20.图2为crispr-cas9介导单个基因片段精准插入;其中,a图为ade2基因座精准插入gfp菌液及菌落表型,bar=100μm;b图为ade2基因座精准插入gfp序列测序峰图;c图为ade2基因座精准插入dsred菌液及菌落表型,bar=100μm;d图为ade2基因座精准插入dsred序列测序峰图;
21.图3为crispr-cas9介导双基因片段精准插入;其中,a图为ade2基因座精准插入gfp基因及dsred基因菌液及菌落表型,bar=100μm;b图为ade2基因座精准插入gfp基因及dsred基因序列测序峰图;
22.图4为crispr-cas9介导酿酒酵母基因组ade2基因座多基因片段精准插入,ade2基因座精准插入padh1启动子、gfp基因及adh1终止子序列测序峰图;
23.图5为crispr-cas9介导酿酒酵母基因组ade2基因座多基因片段精准插入,ade2基因座精准插入padh1启动子、gfp基因、dsred基因及adh1终止子序列测序峰图;
24.图6为目的质粒用量优化试验图;
25.图7为carrier dna用量优化试验图;
26.图8为同源重组片段用量优化试验图。
具体实施方式
27.本发明所使用的材料、方法,如下所示:
28.商业化载体pact2-ad:购自北京华越洋生物科技有限公司,vect2400。
29.酵母by4741感受态细胞:购自北京酷来搏科技有限公司,cc301。
30.carrier dna:购自北京酷来搏科技有限公司,yt0003。
31.cpb载体:由实验室保存,参考文献为:li c,et.al.rna-guided cas9 as an in vivo desired-target mutator in maize.plant biotechnology journal.2017,15(12):1566-1576.doi:10.1111/pbi.12739。
32.dfp双荧光载体:由实验室保存,参考文献为:le d,et.al.genome editing and double fluorescence proteins enable robust maternal haploid induction and identification in maize.molecular plant,2018:s1674205218302181.

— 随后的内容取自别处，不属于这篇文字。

Lemma render_member_app k out r :
  render_member (k, out) +:+ r = quote +:+ escape_chars k +:+ quote +:+ ":" +:+ out +:+ r.
Proof. unfold render_member, append_escaped_string. simpl fst. simpl snd. by rewrite !append_assoc. Qed.

Lemma member_start m s r : member_text m s -> ~ delimited (s +:+ r).
Proof.
  intros ([k out] & _ & ->). rewrite render_member_app. by intros [E|[E|E]].
Qed.

Lemma member_reads_back m : reads_back (item_out ser) json_equiv m.2 -> reads_back member_text same_member m.
Proof.
  intros Hv m' s t r1 r2 ([k out] & (Hk & _ & Ho) & ->) ([k' out'] & (Hk' & _ & Ho') & ->) D1 D2.
  simpl in Hk, Ho, Hk', Ho'. rewrite !render_member_app. intros E%(inj (String.append quote)).
  apply escaped_inj in E as [-> E]. apply (inj (String.append ":")) in E.
  destruct (Hv m'.2 out out' r1 r2 Ho Ho' D1 D2 E) as [Hequiv ->].
  split; [|done]. split; [by rewrite <- Hk, <- Hk'|done].
Qed.

Lemma members_texts o ms : Forall2 (member_out ser) o ms -> Forall2 member_text o (render_member <$> ms).
Proof. induction 1 as [|m r o ms Hm _ IH]; csimpl; constructor; [by exists r|done]. Qed.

33.基因靶点设计网站:http://staff.biosustain.dtu.dk/laeb/crispy_cenpk/。
34.kod-plus反应程序如下:
35.94℃2min,循环1次;94℃15s,59℃30s,68℃1kb/min,循环35次;68℃7min,循环1次;12℃,循环∞次。
36.pcr扩增体系:
37.10
×
buffer,5μl;2mm dntp,5μl;25mm mgso4,2μl;primer-f,1.5μl;primer-r,1.5μl;模板,1μl;kod plus,1μl;ddh2o,补充至50μl,共50μl。
38.本发明在具体实施方式中选择以酵母ade2基因为靶向基因。酵母中ade2基因被破坏后,酵母的腺嘌呤(adenine)的合成会受到抑制,当平板上的腺嘌呤被消耗完毕时,酵母试图通过自身代谢合成腺嘌呤以供应用,但是ade2基因被破坏,合成受阻,又因为ade4、ade5、ade6、ade7、ade8基因均正常,从而造成中间产物p-ribosylamino imidazole(air)在细胞中积累使得菌落变成粉。

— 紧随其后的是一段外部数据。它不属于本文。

(* ===== verification/EventSigner.v ===== *)
(** Signing and verifying events: event_signer.cpp, crypto/ed25519.cpp,
    crypto/signing_service.cpp and the key stores and providers of src/crypto.

    [SigningKeyStore] and [Ed25519Provider] are the interfaces of the same names;
    the providers of the repository are instances. *)
From S2P Require Import Prelude CppStd JsonValue JsonSerializer RoomVersion Signing EventShape EventAuth Redaction.
Open Scope Z_scope.

(** * Ed25519 keys *)

Definition is_printable_without_space (c : ascii) : bool := (0x20 <? byte_of c) && (byte_of c <? 0x7F).

Definition key_id_prefix : string := "ed25519:".

Definition ed25519_key_id_is_valid (key_id : string) : bool :=
  (String.length key_id_prefix <? String.length key_id)%nat && (String.length key_id <=? 255)%nat
  && String.prefix key_id_prefix key_id
  && all_char is_printable_without_space (drop_str (String.length key_id_prefix) key_id).

Record SigningKeyRecord : Type := {
  skr_server_name : string;
  skr_key_id : string;
  skr_public_key : string;
  skr_active : bool
}.

Definition signing_key_record_is_usable (key : SigningKeyRecord) : bool :=
  skr_active key && negb (empty (skr_server_name key)) && ed25519_key_id_is_valid (skr_key_id key)
  && ed25519_public_key_shape_is_valid (skr_public_key key).

(** * Interfaces *)

(** [SignatureResult] and [VerificationResult]: [inr] carries the error. *)
Class Ed25519Provider : Type := {
  provider_sign : string -> string -> string + string;
  provider_verify : string -> string -> string -> unit + string
}.

Class SigningKeyStore : Type := {
  active_keys_for_server : string -> list SigningKeyRecord
}.

(** The default [SigningKeyStore::active_keys_for_server], over the lookup of a
    store with one key per server. *)
Definition single_key_store (active_key_for_server : string -> SigningKeyRecord + string) : SigningKeyStore := {|
  active_keys_for_server server_name :=
    match active_key_for_server server_name with
    | inr _ => []
    | inl key => if signing_key_record_is_usable key then [key] else []
    end |}.

Definition ed25519_secret_key_bytes : nat := 64.

Section Providers.
Context `{Sodium}.

Definition ed25519_sign_detached (secret_key message : string) : option string :=
  if negb sodium_init_ok || negb (String.length secret_key =? 64)%nat then None
  else crypto_sign_detached secret_key message.

Definition verify_result (public_key message signature : string) : unit + string :=
  if negb (ed25519_public_key_shape_is_valid public_key)
     || negb (ed25519_signature_shape_is_valid signature) then inr "invalid Ed25519 material"
  else if ed25519_verify public_key message signature then inl tt else inr "signature verification failed".

(** [RuntimeEd25519Provider]: the constructor keeps only a secret of 64 bytes. *)
Definition RuntimeEd25519Provider (secret_key : string) : Ed25519Provider :=
  let stored := if (String.length secret_key =? ed25519_secret_key_bytes)%nat then secret_key else EmptyString in {|
  provider_sign _ message :=
    if negb (String.length stored =? ed25519_secret_key_bytes)%nat
    then inr "signing key is not a valid Ed25519 secret key"
    else match crypto_sign_detached stored message with
         | Some signature => inl signature
         | None => inr "Ed25519 signing failed"
         end;
  provider_verify := verify_result |}.

(** [RuntimeMultiKeyEd25519Provider]: a later entry for a key ID replaces an
    earlier one. *)
Definition multi_key_secrets (keys : list (string * string)) : gmap string string :=
  foldl (fun secrets entry => <[entry.1 := entry.2]> secrets) ∅ keys.

Definition RuntimeMultiKeyEd25519Provider (keys : list (string * string)) : Ed25519Provider :=
  let secrets := multi_key_secrets keys in {|
  provider_sign key_id message :=
    match secrets !! key_id with
    | Some secret =>
        if negb (String.length secret =? ed25519_secret_key_bytes)%nat then inr ("signing key not held: " +:+ key_id)
        else match crypto_sign_detached secret message with
             | Some signature => inl signature
             | None => inr "Ed25519 signing failed"
             end
    | None => inr ("signing key not held: " +:+ key_id)
    end;
  provider_verify := verify_result |}.

Definition RefusingEd25519Provider : Ed25519Provider := {|
  provider_sign _ _ :=
    inr "signing is not permitted in this process: the federation worker holds no signing capability";
  provider_verify _ _ _ :=
    inr "verification is not permitted in this process: the federation worker holds no signing capability" |}.
End Providers.

(** * sign_for_server *)

Record ServerSignature : Type := {
  ss_server_name : string;
  ss_key_id : string;
  ss_signature : string
}.

Section SignForServer.
Context `{Ed25519Provider}.

(** The loop over the active keys: the first usable key of the server that
    signs, or the last error. *)
Fixpoint try_keys (server_name message : string) (keys : list SigningKeyRecord) (last_error : string)
    : ServerSignature + string :=
  match keys with
  | [] => inr (if empty last_error then "no usable active signing key" else last_error)
  | key :: rest =>
      if negb (signing_key_record_is_usable key) || (skr_server_name key <>s server_name)
      then try_keys server_name message rest last_error
      else
        match provider_sign (skr_key_id key) message with
        | inr error => try_keys server_name message rest error
        | inl signature =>
            if negb (ed25519_signature_shape_is_valid signature)
            then try_keys server_name message rest "provider returned invalid Ed25519 signature shape"
            else inl {| ss_server_name := skr_server_name key; ss_key_id := skr_key_id key; ss_signature := signature |}
        end
  end.

Definition sign_for_server `{SigningKeyStore} (server_name message : string) : ServerSignature + string :=
  if empty server_name then inr "server name is empty"
  else
    match active_keys_for_server server_name with
    | [] => inr "no active signing key"
    | keys => try_keys server_name message keys EmptyString
    end.
End SignForServer.

(** * Event signatures *)

Record SigningKeyId : Type := {
  ski_server_name : string;
  ski_key_id : string
}.

Definition signing_key_id_is_valid (key_id : SigningKeyId) : bool :=
  negb (empty (ski_server_name key_id)) && contains_no_control_or_space (ski_server_name key_id)
  && ed25519_key_id_is_valid (ski_key_id key_id).

(** [clone_signature_object] and [clone_server_signatures]: anything that is not
    an object counts as no signatures. *)
Definition clone_signature_object (signatures_value : option Value) : Object :=
  default [] (signatures_value ≫= value_is_object).

Definition clone_server_signatures (server_value : Value) : Object := default [] (value_is_object server_value).

(** Replace the value of the first member with the key, or append a member. *)
Fixpoint upsert_server_signature (server_signatures : Object) (key_id signature : string) : Object :=
  match server_signatures with
  | [] => [(key_id, VString signature)]
  | (k, v) :: rest =>
      if k =s key_id then (k, VString signature) :: rest
      else (k, v) :: upsert_server_signature rest key_id signature
  end.

Fixpoint upsert_signature (signatures : Object) (key_id : SigningKeyId) (signature : string) : Object :=
  match signatures with
  | [] => [(ski_server_name key_id, VObject [(ski_key_id key_id, VString signature)])]
  | (server, v) :: rest =>
      if server =s ski_server_name key_id
      then (server, VObject (upsert_server_signature (clone_server_signatures v) (ski_key_id key_id) signature)) :: rest
      else (server, v) :: upsert_signature rest key_id signature
  end.

(** The object [attach_event_signature] serializes. *)
Definition signed_object (object : Object) (key_id : SigningKeyId) (signature : string) : Object :=
  List.filter (fun m => m.1 <>s "signatures") object
  ++ [("signatures", VObject (upsert_signature (clone_signature_object (object_member object "signatures")) key_id signature))].

Record SignedEvent : Type := {
  se_json : string;
  se_server_name : string;
  se_key_id : string;
  se_signature : string
}.

Section EventSigner.
Context `{Libc} `{Sodium}.

Definition matrix_base64_from_bytes (bytes : string) : string :=
  if empty bytes || negb sodium_init_ok then EmptyString else sodium_bin2base64 false bytes.

Definition signature_is_valid_shape (signature : string) : bool :=
  negb (empty signature) && (String.length signature <=? 4096)%nat && contains_no_control_or_space signature
  && ed25519_signature_shape_is_valid (matrix_bytes_from_base64 signature).

(** The overload that takes the room version's policy. *)
Definition make_event_signing_payload_for (event : Value) (policy : RoomVersionPolicy) : SerializeResult :=
  match value_is_object event with
  | None => SErr cje_invalid_string
  | Some _ =>
      match redact_event event policy with
      | RedactionError _ => SErr cje_invalid_string
      | Redacted redacted =>
          match value_is_object redacted with
          | None => SErr cje_invalid_string
          | Some redacted_obj =>
              serialize_canonical_strict (VObject (clone_without_unsigned_and_signatures redacted_obj))
          end
      end
  end.

Definition attach_event_signature (event : Value) (key_id : SigningKeyId) (signature : string) : SerializeResult :=
  if negb (signing_key_id_is_valid key_id) || negb (signature_is_valid_shape signature) then SErr cje_invalid_string
  else
    match value_is_object event with
    | None => SErr cje_invalid_string
    | Some object => serialize_canonical_strict (VObject (signed_object object key_id signature))
    end.

Definition sign_event_for_server `{Ed25519Provider} `{SigningKeyStore} (event : Value)
    (policy : RoomVersionPolicy) (server_name : string) : SignedEvent + string :=
  match make_event_signing_payload_for event policy with
  | SErr e => inr (canonical_json_error_name e)
  | SOk payload =>
      match sign_for_server server_name payload with
      | inr error => inr error
      | inl signature =>
          let encoded := matrix_base64_from_bytes (ss_signature signature) in
          if empty encoded then inr "signature base64 encoding failed"
          else
            match attach_event_signature event
                    {| ski_server_name := ss_server_name signature; ski_key_id := ss_key_id signature |} encoded with
            | SErr e => inr (canonical_json_error_name e)
            | SOk signed_json =>
                inl {| se_json := signed_json; se_server_name := ss_server_name signature;
                       se_key_id := ss_key_id signature; se_signature := encoded |}
            end
      end
  end.

(** The signature of the key in the event, or why there is none; the text of a
    signature of valid shape. *)
Definition verify_event_signature_presence (event : Value) (key_id : SigningKeyId) : unit + string :=
  if negb (signing_key_id_is_valid key_id) then inr "invalid signing key id"
  else
    match value_is_object event with
    | None => inr "event must be an object"
    | Some object =>
        match object_member object "signatures" with
        | None => inr "missing signatures"
        | Some signatures_value =>
            match value_is_object signatures_value with
            | None => inr "signatures must be an object"
            | Some signatures =>
                match object_member signatures (ski_server_name key_id) with
                | None => inr "missing server signature"
                | Some server_value =>
                    match value_is_object server_value with
                    | None => inr "server signatures must be an object"
                    | Some server_signatures =>
                        match object_member server_signatures (ski_key_id key_id) with
                        | None => inr "missing key signature"
                        | Some signature_value =>
                            match as_string signature_value with
                            | None => inr "invalid signature"
                            | Some found => if signature_is_valid_shape found then inl tt else inr "invalid signature"
                            end
                        end
                    end
                end
            end
        end
    end.

(** The chain of lookups that [verify_event_signature] repeats. *)
Definition event_signature_text (event : Value) (key_id : SigningKeyId) : option string :=
  object ← value_is_object event;
  signatures ← object_member_as_object object "signatures";
  server_signatures ← object_member_as_object signatures (ski_server_name key_id);
  string_member server_signatures (ski_key_id key_id).

Definition verify_event_signature `{Ed25519Provider} (event : Value) (policy : RoomVersionPolicy)
    (key_id : SigningKeyId) (public_key : string) : unit + string :=
  match verify_event_signature_presence event key_id with
  | inr error => inr error
  | inl _ =>
      match event_signature_text event key_id with
      | None => inr "missing key signature"
      | Some encoded_signature =>
          let signature_bytes := matrix_bytes_from_base64 encoded_signature in
          if negb (ed25519_signature_shape_is_valid signature_bytes) then inr "invalid signature"
          else
            match make_event_signing_payload_for event policy with
            | SErr e => inr (canonical_json_error_name e)
            | SOk payload =>
                match provider_verify public_key payload signature_bytes with
                | inr error => inr error
                | inl _ => inl tt
                end
            end
      end
  end.
End EventSigner.

(** * The server's own keys: homeserver/RuntimeSigningKeyStore.cpp *)

Record PersistentServerSigningKey : Type := {
  pk_server_name : string;
  pk_key_id : string;
  pk_public_key : string;
  pk_valid_until_ts : Z;
  pk_secret_key : string;
  pk_expired_ts : Z
}.

Definition runtime_key_record `{Sodium} (server_name : string) (key : PersistentServerSigningKey)
    : option SigningKeyRecord :=
  if (pk_server_name key <>s server_name) || (pk_key_id key =s "ed25519:auto") || empty (pk_public_key key) then None
  else
    let public_key := matrix_bytes_from_base64 (pk_public_key key) in
    if empty public_key then None
    else
      let record := {| skr_server_name := pk_server_name key; skr_key_id := pk_key_id key;
                       skr_public_key := public_key; skr_active := true |} in
      if signing_key_record_is_usable record then Some record else None.

Definition RuntimeSigningKeyStore `{Sodium} (own_name : string) (keys : list PersistentServerSigningKey)
    : SigningKeyStore := {|
  active_keys_for_server server_name :=
    if server_name <>s own_name then [] else omap (runtime_key_record own_name) keys |}.

Definition runtime_active_key `{Sodium} (own_name : string) (keys : list PersistentServerSigningKey)
    (server_name : string) : SigningKeyRecord + string :=
  if server_name <>s own_name then inr "signing key not found"
  else
    match @active_keys_for_server (RuntimeSigningKeyStore own_name keys) server_name with
    | [] => inr "signing key not found"
    | key :: _ => inl key
    end.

39.本发明中所使用的其它术语,除非有另外说明,一般具有本领域普通技术人员通常理解的含义。下面结合具体实施例,并参照数据进一步详细的描述本发明。以下实施例只是为了举例说明本发明,而非以任何方式限制本发明的范围。
40.1、pact2-cas9-ade2载体的构建
41.以商业化载体pact2-ad为基础载体,使用hindⅲ限制性内切酶将adh1启动子与adh1终止子之间的gal4激活域(activation domain)及一段载体骨架进行切除,通过琼脂糖凝胶电泳分离目标条带,并进行目的条带的切胶回收。

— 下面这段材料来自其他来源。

Lemma presence_spec v key : verify_event_signature_presence v key = inl tt <->
  signing_key_id_is_valid key = true /\ exists s, event_signature_text v key = Some s /\ signature_is_valid_shape s = true.
Proof.
  unfold verify_event_signature_presence, event_signature_text, object_member_as_object, string_member.
  destruct (signing_key_id_is_valid key); simpl; [|split; [done|intros [? _]; done]].
  destruct (value_is_object v) as [o|]; simpl; [|none_found].
  destruct (object_member o "signatures") as [[| | | | | |g|]|]; simpl; try none_found.
  destruct (object_member g (ski_server_name key)) as [[| | | | | |ks|]|]; simpl; try none_found.
  destruct (object_member ks (ski_key_id key)) as [[| | | |s| | |]|]; simpl; try none_found.
  destruct (signature_is_valid_shape s) eqn:E; split; try done.
  - intros _. split; [done|]. by exists s.
  - intros (_ & s' & ? & ?). congruence.
Qed.

Lemma verify_spec v p key pk : verify_event_signature v p key pk = inl tt <->
  signing_key_id_is_valid key = true /\ exists s payload, event_signature_text v key = Some s
    /\ signature_is_valid_shape s = true /\ make_event_signing_payload_for v p = SOk payload
    /\ provider_verify pk payload (matrix_bytes_from_base64 s) = inl tt.
Proof.
  unfold verify_event_signature. destruct (verify_event_signature_presence v key) as [[]|e] eqn:E.
  - apply presence_spec in E as (Hk & s & Hs & Hshape). rewrite Hs.
    assert (ed25519_signature_shape_is_valid (matrix_bytes_from_base64 s) = true) as ->
      by (unfold signature_is_valid_shape in Hshape; by breflect). simpl. split.
    + destruct (make_event_signing_payload_for v p) as [payload|]; [|done].
      destruct (provider_verify _ _ _) as [[]|] eqn:Ev; [|done]. intros _. split; [done|]. by exists s, payload.
    + intros (_ & s' & payload & Hs' & _ & -> & Hv). simplify_eq. by rewrite Hv.
  - split; [done|]. intros (Hk & s & payload & Hs & Hshape & _). exfalso.
    assert (verify_event_signature_presence v key = inl tt) by (apply presence_spec; eauto). congruence.
Qed.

42.以cpb载体为cas9模板,使用引物cas9 f、引物cas9 r,通过kod-plus高保真酶进行cas9及核定位信号(nls)的扩增,通过琼脂糖凝胶电泳分离目的条带,获得大小为4180bp的cas9基因片段,切胶回收。
43.将酶切后的pact2-ad载体与cas9基因片段进行连接,连接时使用hifi dna assembly master mix进行连接,加入3μl酶切后的pact2-ad载体,3μl cas9基因片段以及6μlhifi dna assembly master mix,在50℃下连接30min,获得连接产物;然后将连接产物转化大肠杆菌。转化步骤如下:取50μl冰浴上融化的感受态细胞,加入连接产物,轻轻混匀,在冰浴中放置30min。42℃水浴热激30s,然后快速将管转移到冰浴中2min,该过程不要摇动离心管。向每个离心管中加入500μl无菌的soc或lb培养基(不含抗生素),混匀后置于37℃,200rpm培养1h,使细菌复苏。吸取200μl已转化的感受态细胞加到氨苄琼脂培养基上,将细胞均匀涂开。将平板置于37℃至液体被吸收,倒置平板,37℃过夜培养。获得pact2-cas9载体。将pact2-cas9载体使用hpai(neb)限制性内切酶进行酶切处理,通过聚和美胶回收试剂盒进行回收,作为后续实验中的酶切后的载体片段。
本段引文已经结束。